◆ GOAL OF THE EXERCISE:
Extract the lines from the first line of the records below through the line containing "s ∧ r = None", inclusive, and reproduce them exactly as written.

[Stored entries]
******

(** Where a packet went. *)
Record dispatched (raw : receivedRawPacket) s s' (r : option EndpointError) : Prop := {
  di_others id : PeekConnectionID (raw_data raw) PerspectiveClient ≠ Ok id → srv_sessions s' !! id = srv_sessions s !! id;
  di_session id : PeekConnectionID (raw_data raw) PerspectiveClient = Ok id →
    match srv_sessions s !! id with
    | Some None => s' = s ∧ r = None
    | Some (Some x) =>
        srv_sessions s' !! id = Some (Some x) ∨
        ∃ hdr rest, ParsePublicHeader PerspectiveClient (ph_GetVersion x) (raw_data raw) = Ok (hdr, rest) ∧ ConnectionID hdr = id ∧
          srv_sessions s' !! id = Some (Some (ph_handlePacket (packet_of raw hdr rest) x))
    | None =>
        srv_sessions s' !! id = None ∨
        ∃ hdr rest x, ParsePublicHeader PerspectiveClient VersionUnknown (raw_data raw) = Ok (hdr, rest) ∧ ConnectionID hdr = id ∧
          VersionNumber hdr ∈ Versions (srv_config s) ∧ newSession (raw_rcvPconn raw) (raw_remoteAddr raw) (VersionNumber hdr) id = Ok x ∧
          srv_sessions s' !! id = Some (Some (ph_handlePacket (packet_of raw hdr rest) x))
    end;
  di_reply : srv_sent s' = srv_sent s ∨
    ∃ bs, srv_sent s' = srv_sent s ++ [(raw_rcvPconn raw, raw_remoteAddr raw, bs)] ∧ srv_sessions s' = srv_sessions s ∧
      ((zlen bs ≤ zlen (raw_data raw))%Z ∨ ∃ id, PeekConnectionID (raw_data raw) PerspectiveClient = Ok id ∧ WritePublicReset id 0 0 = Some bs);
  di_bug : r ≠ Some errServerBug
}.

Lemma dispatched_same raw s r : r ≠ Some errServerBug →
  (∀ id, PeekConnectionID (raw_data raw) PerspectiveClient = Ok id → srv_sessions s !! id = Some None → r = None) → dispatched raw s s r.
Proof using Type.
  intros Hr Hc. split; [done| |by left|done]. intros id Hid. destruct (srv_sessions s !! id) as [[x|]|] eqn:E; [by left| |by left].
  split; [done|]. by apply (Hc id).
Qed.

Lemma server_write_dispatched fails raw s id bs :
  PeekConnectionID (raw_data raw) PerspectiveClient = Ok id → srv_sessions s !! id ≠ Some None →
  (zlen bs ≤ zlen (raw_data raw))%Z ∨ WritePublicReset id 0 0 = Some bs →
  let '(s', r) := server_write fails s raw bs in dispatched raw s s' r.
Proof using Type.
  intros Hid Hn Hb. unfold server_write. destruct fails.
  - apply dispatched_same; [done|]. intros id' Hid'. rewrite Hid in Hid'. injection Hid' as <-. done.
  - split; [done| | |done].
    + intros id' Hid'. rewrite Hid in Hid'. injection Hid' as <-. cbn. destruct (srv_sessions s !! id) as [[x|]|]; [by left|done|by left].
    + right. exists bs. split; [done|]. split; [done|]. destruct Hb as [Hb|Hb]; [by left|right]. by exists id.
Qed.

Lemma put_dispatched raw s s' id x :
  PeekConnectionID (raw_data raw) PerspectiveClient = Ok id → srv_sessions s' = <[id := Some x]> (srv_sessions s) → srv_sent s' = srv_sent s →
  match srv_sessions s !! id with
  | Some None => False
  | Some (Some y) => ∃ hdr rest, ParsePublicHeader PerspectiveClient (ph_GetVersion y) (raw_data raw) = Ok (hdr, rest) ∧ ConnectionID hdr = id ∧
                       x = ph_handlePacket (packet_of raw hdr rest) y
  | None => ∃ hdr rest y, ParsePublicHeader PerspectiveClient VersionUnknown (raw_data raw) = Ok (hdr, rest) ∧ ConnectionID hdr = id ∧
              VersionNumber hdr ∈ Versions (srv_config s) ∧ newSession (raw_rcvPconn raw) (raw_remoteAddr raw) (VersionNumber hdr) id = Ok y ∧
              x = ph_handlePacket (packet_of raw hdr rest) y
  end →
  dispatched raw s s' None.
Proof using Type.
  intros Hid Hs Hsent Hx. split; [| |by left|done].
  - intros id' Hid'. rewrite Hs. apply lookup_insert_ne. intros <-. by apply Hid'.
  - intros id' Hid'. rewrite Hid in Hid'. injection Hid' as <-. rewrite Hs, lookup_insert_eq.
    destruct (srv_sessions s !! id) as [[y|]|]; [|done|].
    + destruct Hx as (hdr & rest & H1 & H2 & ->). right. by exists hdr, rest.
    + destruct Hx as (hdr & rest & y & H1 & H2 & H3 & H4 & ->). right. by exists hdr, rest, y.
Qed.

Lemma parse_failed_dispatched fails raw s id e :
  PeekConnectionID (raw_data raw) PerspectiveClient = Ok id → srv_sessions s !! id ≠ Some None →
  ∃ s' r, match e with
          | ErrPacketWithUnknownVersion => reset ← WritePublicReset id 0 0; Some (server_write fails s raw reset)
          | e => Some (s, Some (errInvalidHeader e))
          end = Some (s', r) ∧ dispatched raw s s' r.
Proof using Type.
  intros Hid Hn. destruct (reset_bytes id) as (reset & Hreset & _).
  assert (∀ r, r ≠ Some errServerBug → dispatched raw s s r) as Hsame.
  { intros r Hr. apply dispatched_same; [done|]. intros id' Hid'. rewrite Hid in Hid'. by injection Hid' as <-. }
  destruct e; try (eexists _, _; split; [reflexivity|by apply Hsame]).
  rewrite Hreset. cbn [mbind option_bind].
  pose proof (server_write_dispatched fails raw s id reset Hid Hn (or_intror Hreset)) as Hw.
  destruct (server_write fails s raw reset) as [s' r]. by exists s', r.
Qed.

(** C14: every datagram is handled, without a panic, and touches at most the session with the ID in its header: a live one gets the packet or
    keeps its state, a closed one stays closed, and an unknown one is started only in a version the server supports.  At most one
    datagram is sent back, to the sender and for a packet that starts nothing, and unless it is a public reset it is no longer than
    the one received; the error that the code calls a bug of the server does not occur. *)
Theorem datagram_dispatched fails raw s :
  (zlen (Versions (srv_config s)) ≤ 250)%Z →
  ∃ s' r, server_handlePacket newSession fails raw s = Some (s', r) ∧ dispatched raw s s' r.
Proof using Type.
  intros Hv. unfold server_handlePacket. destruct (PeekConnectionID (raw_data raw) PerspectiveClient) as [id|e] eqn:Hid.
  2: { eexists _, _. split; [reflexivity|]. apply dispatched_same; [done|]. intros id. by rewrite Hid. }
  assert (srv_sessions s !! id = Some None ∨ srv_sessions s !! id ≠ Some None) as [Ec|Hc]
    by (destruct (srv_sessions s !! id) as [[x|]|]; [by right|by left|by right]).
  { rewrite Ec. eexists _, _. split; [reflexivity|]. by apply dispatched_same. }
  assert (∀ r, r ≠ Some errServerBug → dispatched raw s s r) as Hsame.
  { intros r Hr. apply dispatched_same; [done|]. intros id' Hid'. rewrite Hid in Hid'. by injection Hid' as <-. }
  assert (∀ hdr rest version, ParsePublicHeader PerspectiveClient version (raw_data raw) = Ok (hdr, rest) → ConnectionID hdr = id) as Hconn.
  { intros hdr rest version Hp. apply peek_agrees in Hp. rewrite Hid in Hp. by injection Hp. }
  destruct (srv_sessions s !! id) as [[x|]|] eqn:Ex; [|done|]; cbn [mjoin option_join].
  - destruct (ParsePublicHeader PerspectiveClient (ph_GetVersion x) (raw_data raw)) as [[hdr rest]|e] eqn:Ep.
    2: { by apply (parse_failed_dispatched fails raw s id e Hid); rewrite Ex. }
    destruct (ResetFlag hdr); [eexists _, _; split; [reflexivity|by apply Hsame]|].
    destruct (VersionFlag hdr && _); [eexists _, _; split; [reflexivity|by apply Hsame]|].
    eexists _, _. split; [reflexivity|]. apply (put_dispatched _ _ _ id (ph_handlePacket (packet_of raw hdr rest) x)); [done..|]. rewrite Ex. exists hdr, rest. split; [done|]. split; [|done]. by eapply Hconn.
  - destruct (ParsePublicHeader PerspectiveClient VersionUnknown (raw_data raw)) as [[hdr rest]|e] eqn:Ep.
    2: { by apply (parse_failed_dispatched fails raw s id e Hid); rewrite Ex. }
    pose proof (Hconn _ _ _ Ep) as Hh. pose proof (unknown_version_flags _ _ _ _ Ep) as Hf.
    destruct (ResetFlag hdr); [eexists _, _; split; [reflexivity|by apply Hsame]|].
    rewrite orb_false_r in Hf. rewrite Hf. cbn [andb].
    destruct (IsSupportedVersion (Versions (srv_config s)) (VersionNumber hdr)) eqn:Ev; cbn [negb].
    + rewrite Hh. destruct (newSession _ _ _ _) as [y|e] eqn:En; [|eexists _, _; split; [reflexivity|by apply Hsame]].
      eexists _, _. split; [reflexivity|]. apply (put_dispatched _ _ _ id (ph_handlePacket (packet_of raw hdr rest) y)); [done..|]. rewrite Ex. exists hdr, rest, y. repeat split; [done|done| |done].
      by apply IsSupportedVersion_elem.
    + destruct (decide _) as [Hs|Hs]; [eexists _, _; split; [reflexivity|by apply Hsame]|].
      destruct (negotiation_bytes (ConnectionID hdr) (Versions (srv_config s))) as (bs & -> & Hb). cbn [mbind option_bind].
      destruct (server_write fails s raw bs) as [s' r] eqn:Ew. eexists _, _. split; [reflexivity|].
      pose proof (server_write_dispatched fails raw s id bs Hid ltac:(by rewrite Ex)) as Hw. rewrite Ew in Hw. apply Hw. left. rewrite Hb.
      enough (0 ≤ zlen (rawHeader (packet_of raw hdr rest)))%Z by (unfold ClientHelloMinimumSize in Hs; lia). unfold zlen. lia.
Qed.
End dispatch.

******

◆ FINAL ANSWER:
(** Where a packet went. *)
Record dispatched (raw : receivedRawPacket) s s' (r : option EndpointError) : Prop := {
  di_others id : PeekConnectionID (raw_data raw) PerspectiveClient ≠ Ok id → srv_sessions s' !! id = srv_sessions s !! id;
  di_session id : PeekConnectionID (raw_data raw) PerspectiveClient = Ok id →
    match srv_sessions s !! id with
    | Some None => s' = s ∧ r = None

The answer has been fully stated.